▸ What you are asked to do
Starting at the top of the entries below, set down every line exactly, please, until you reach the line with "false /\ float_finite", which is included too.

▸ Provided data
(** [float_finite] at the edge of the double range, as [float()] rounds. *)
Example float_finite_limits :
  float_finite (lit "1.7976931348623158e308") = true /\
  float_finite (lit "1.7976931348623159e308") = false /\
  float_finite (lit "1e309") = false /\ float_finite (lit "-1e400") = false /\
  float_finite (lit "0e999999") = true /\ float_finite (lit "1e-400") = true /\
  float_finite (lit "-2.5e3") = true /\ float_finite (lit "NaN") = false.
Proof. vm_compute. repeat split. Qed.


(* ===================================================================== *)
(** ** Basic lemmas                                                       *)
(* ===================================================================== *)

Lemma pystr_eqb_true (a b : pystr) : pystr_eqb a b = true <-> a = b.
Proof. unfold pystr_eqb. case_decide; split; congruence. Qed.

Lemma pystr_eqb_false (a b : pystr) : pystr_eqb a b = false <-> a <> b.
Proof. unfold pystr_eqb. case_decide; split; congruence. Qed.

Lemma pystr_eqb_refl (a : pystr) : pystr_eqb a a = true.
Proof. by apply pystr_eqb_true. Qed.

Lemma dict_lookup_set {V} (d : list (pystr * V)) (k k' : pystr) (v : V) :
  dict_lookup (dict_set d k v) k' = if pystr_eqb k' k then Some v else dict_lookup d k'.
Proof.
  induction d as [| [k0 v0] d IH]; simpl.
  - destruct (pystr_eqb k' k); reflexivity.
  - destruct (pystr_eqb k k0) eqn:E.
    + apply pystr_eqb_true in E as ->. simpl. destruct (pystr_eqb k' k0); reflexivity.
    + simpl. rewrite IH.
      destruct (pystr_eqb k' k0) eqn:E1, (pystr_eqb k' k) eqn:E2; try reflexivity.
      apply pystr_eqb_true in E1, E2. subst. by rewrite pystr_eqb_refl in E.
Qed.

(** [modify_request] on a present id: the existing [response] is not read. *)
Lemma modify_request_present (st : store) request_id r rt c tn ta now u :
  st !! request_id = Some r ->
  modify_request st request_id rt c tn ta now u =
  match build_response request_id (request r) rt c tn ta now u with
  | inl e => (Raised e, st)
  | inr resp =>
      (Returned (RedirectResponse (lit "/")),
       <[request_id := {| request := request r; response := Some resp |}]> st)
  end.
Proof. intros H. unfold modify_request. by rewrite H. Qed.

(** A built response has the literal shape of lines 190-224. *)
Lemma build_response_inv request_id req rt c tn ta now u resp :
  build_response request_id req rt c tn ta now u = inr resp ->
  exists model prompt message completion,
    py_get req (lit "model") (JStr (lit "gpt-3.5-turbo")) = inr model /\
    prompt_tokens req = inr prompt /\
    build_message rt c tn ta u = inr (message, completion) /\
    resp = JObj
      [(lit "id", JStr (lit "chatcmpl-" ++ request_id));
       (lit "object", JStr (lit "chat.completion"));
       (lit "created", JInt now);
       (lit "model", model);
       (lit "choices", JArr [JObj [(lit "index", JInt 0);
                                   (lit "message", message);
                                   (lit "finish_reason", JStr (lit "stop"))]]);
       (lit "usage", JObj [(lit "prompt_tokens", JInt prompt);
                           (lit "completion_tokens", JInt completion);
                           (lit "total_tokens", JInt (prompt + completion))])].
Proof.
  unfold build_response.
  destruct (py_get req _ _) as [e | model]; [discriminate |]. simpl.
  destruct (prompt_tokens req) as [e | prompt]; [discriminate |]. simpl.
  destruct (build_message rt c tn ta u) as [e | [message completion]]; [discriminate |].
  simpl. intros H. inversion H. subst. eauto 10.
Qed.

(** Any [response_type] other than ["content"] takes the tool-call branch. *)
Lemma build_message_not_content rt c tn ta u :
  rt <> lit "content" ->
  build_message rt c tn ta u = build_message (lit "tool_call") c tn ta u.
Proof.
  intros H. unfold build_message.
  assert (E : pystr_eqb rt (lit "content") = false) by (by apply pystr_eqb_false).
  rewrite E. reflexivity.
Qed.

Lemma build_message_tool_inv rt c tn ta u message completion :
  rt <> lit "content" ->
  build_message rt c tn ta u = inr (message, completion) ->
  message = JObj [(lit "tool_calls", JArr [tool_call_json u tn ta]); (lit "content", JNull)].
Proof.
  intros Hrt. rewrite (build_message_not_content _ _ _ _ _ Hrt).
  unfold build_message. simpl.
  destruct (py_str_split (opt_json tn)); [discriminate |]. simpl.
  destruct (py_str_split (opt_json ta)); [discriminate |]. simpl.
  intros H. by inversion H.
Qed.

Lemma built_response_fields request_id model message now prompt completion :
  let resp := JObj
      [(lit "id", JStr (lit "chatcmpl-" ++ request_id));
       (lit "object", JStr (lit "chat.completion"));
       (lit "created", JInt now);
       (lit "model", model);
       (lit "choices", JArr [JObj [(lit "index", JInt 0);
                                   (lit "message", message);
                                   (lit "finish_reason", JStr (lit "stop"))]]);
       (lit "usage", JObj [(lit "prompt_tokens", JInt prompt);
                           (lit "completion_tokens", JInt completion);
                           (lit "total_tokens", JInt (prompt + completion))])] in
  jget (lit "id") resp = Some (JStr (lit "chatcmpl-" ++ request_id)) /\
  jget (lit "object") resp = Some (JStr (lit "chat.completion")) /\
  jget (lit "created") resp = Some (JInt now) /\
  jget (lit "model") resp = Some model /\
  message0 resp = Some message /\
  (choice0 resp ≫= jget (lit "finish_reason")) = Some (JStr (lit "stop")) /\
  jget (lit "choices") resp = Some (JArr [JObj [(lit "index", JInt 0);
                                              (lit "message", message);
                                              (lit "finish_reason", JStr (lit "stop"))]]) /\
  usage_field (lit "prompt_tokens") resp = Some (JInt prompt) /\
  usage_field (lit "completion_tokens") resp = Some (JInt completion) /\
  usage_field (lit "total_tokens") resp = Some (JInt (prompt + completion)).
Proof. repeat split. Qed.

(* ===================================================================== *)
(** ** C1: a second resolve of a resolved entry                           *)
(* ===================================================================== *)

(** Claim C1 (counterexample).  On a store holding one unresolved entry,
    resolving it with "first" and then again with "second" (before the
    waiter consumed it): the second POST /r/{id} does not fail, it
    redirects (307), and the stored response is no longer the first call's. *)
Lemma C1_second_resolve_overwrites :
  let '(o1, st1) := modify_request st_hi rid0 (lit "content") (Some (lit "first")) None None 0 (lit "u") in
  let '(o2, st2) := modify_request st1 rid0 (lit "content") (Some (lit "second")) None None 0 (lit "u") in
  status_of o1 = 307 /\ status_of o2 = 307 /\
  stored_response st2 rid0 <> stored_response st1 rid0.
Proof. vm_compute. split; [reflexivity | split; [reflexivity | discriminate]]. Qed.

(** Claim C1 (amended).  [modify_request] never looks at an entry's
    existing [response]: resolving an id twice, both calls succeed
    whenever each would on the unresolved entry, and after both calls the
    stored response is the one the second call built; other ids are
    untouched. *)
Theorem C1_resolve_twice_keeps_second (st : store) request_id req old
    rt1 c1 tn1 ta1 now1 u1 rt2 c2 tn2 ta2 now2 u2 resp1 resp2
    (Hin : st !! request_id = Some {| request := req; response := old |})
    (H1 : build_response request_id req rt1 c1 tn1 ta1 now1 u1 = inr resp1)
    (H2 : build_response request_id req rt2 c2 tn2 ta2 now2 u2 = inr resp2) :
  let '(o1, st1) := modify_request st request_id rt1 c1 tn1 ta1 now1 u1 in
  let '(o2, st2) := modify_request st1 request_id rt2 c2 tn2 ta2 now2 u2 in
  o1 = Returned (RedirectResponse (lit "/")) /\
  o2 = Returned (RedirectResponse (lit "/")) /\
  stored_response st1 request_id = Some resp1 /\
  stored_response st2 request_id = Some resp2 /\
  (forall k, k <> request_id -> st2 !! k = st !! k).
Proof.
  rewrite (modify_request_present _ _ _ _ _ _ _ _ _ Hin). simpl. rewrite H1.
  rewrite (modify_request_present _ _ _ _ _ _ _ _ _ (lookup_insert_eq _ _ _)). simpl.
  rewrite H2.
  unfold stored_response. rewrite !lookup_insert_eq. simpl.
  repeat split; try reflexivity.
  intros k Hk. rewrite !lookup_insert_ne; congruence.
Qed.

▸ Task response
(** [float_finite] at the edge of the double range, as [float()] rounds. *)
Example float_finite_limits :
  float_finite (lit "1.7976931348623158e308") = true /\
  float_finite (lit "1.7976931348623159e308") = false /\
  float_finite (lit "1e309") = false /\ float_finite (lit "-1e400") = false /\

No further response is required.